-- Supplied data follows --

(** * GPU cloud platform front end: cost calculator, dashboard instance
      actions and the landing page counter.

    The TypeScript sources are embedded shallowly.  A JavaScript [number] is
    an IEEE 754 binary64 value, modelled by the kernel's primitive [float]
    (the same format, round to nearest even); [Number.prototype.toFixed] is
    modelled on the exact rational value of the float, following ECMA-262.
    React state is passed explicitly: a state updater [prev => next] is a
    function on the state, and [Math.random] reads from an explicit source
    of draws. *)

From Stdlib Require Import ZArith QArith Qround List String Ascii Bool Lia Floats DecimalString.
Import ListNotations.

Set Warnings "-inexact-float".

Local Open Scope Z_scope.

(** ** JavaScript numbers *)

Module JsNumber.

(** The outcome of a call of [toFixed]. *)
Inductive fixed_result : Type :=
| Digits (s : string)        (* the string returned *)
| RangeError                 (* fractionDigits outside 0..100 *)
| ViaToString (x : float).   (* |x| >= 10^21: Number::toString, not modelled *)

(** [n] is the integer for which [n / 10^f - m * 2^e] is as close to zero
    as possible, the larger one when there are two: the floor of
    [m * 2^e * 10^f + 1/2]. *)
Definition nearest_scaled (m : positive) (e : Z) (f : nat) : Z :=
  let scale := 10 ^ Z.of_nat f in
  if 0 <=? e
  then Z.pos m * 2 ^ e * scale
  else (2 * Z.pos m * scale + 2 ^ (- e)) / 2 ^ (1 - e).

(** [10^21 <= m * 2^e] *)
Definition at_least_1e21 (m : positive) (e : Z) : bool :=
  if 0 <=? e
  then 10 ^ 21 <=? Z.pos m * 2 ^ e
  else 10 ^ 21 * 2 ^ (- e) <=? Z.pos m.

Definition decimal_digits (n : Z) : string :=
  NilZero.string_of_uint (N.to_uint (Z.to_N n)).

Fixpoint zeros (k : nat) : string :=
  match k with
  | O => EmptyString
  | S k' => String "0" (zeros k')
  end.

(** Steps 11.b-c of toFixed: the digits of [n], padded on the left to
    [f + 1] characters, with a point before the last [f] of them. *)
Definition fixed_digits (n : Z) (f : nat) : string :=
  let m := decimal_digits n in
  match f with
  | O => m
  | S _ =>
      let k := String.length m in
      let m' := if (k <=? f)%nat then (zeros (f + 1 - k) ++ m)%string else m in
      let k' := String.length m' in
      (substring 0 (k' - f) m' ++ "." ++ substring (k' - f) f m')%string
  end.

Definition toFixed (x : float) (f : nat) : fixed_result :=
  if (100 <? f)%nat then RangeError
  else
    match Prim2SF x with
    | S754_nan => Digits "NaN"
    | S754_infinity false => Digits "Infinity"
    | S754_infinity true => Digits "-Infinity"
    | S754_zero _ => Digits (fixed_digits 0 f)
    | S754_finite s m e =>
        if at_least_1e21 m e then ViaToString x
        else
          Digits ((if s then "-" else "") ++ fixed_digits (nearest_scaled m e f) f)
    end.

End JsNumber.

(** ** components/CostCalculator.tsx *)

Module CostCalculator.
Import JsNumber.
Local Open Scope float_scope.

Record Price : Type := { aws : float; ours : float }.

(** The object literal [gpuPrices], keyed by the GPU type. *)
Definition gpuPrices : list (string * Price) :=
  [ ("T4"%string,   {| aws := 3.06;  ours := 0.99 |});
    ("A10G"%string, {| aws := 5.12;  ours := 1.99 |});
    ("A100"%string, {| aws := 12.24; ours := 3.99 |}) ].

(** The own properties of [gpuPrices]: [lookup gpuPrices k] is the entry
    stored under the key [k], if there is one. *)
Fixpoint lookup (t : list (string * Price)) (k : string) : option Price :=
  match t with
  | [] => None
  | (k', p) :: t' => if String.eqb k' k then Some p else lookup t' k
  end.

(** The four values computed on every render. *)
Record Costs : Type := {
  awsCost : float;
  ourCost : float;
  savings : float;
  savingsPercent : fixed_result
}.

(** The names every object inherits from [Object.prototype] (ECMA-262,
    sections 20.1.3 and B.2.2).  [gpuPrices] is an object literal, so for one
    of these names [gpuPrices[gpuType]] is not [undefined] but the inherited
    function (or, for [__proto__], the prototype object), on which the
    properties [aws] and [ours] are [undefined]. *)
Definition object_prototype_members : list string :=
  [ "constructor"; "hasOwnProperty"; "isPrototypeOf"; "propertyIsEnumerable";
    "toLocaleString"; "toString"; "valueOf"; "__proto__";
    "__defineGetter__"; "__defineSetter__"; "__lookupGetter__";
    "__lookupSetter__" ]%string.

(** Lines 17-20.  For a key of the table the two prices are read from its
    entry.  For an inherited name both reads give [undefined], which the
    multiplication turns into [NaN].  For any other string
    [gpuPrices[gpuType]] is [undefined] and reading [.aws] of it throws,
    hence [None]. *)
Definition costs (hours : float) (gpuType : string) : option Costs :=
  let compute (aws_price ours_price : float) :=
    let awsCost := hours * aws_price in
    let ourCost := hours * ours_price in
    let savings := awsCost - ourCost in
    let savingsPercent := toFixed ((savings / awsCost) * 100) 0 in
    {| awsCost := awsCost; ourCost := ourCost;
       savings := savings; savingsPercent := savingsPercent |} in
  match lookup gpuPrices gpuType with
  | Some p => Some (compute (aws p) (ours p))
  | None =>
      if existsb (String.eqb gpuType) object_prototype_members
      then Some (compute nan nan)
      else None
  end.

(** What the component shows: the three amounts with [toFixed(2)] and the
    percentage string. *)
Record View : Type := {
  awsCostText : fixed_result;
  ourCostText : fixed_result;
  savingsText : fixed_result;
  savingsPercentText : fixed_result
}.

Definition render (hours : float) (gpuType : string) : option View :=
  match costs hours gpuType with
  | None => None
  | Some c =>
      Some {| awsCostText := toFixed (awsCost c) 2;
              ourCostText := toFixed (ourCost c) 2;
              savingsText := toFixed (savings c) 2;
              savingsPercentText := savingsPercent c |}
  end.

(** The component state: [useState(100)], [useState('A10G')]. *)
Definition initial_hours : float := 100.
Definition initial_gpuType : string := "A10G".

(** The values the range input (min 10, max 730, default step 1) hands to
    [setHours(Number(e.target.value))]. *)
Definition slider_hours (n : Z) : float := of_uint63 (Uint63.of_Z n).

(** The state of the component and the two [onChange] handlers. *)
Record State : Type := { hours : float; gpuType : string }.

Definition initial_state : State :=
  {| hours := initial_hours; gpuType := initial_gpuType |}.

(** The values of the three [option] elements of the select. *)
Definition gpu_options : list string := ["T4"; "A10G"; "A100"]%string.

Inductive Event : Type :=
| GpuTypeChanged (value : string)   (* [setGpuType(e.target.value)] *)
| HoursChanged (value : Z).         (* [setHours(Number(e.target.value))] *)

Definition handle (st : State) (ev : Event) : State :=
  match ev with
  | GpuTypeChanged v => {| hours := hours st; gpuType := v |}
  | HoursChanged n => {| hours := slider_hours n; gpuType := gpuType st |}
  end.

(** The events the two controls can fire: the select offers its options,
    the range input an integer between its [min] and [max]. *)
Definition fired_by_controls (ev : Event) : Prop :=
  match ev with
  | GpuTypeChanged v => In v gpu_options
  | HoursChanged n => (10 <= n <= 730)%Z
  end.

End CostCalculator.

(** ** The dashboard with the instance list and [handleInstanceAction] *)

Module Dashboard.
Local Open Scope float_scope.

(** [status: 'running' | 'paused' | 'stopped'] *)
Inductive Status : Type := running | paused | stopped.

Record Instance : Type := {
  id : string;
  name : string;
  gpu_type : string;
  status : Status;
  cost_per_hour : float;
  total_cost : float;
  savings : float;
  gpu_utilization : float;
  uptime : string;
  public_ip : string
}.

(** [action: 'pause' | 'resume' | 'delete'] *)
Inductive Action : Type := pause | resume | delete.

-- Supplied data concluded --

» **Goal of the exercise**
In the entries above, find the line with "[setHours(Number(e.target.value))]. *)" and the line with "Record State : Type", then set down exactly those two and every line between them, nothing else.

» **Result**
    [setHours(Number(e.target.value))]. *)
Definition slider_hours (n : Z) : float := of_uint63 (Uint63.of_Z n).

(** The state of the component and the two [onChange] handlers. *)
Record State : Type := { hours : float; gpuType : string }.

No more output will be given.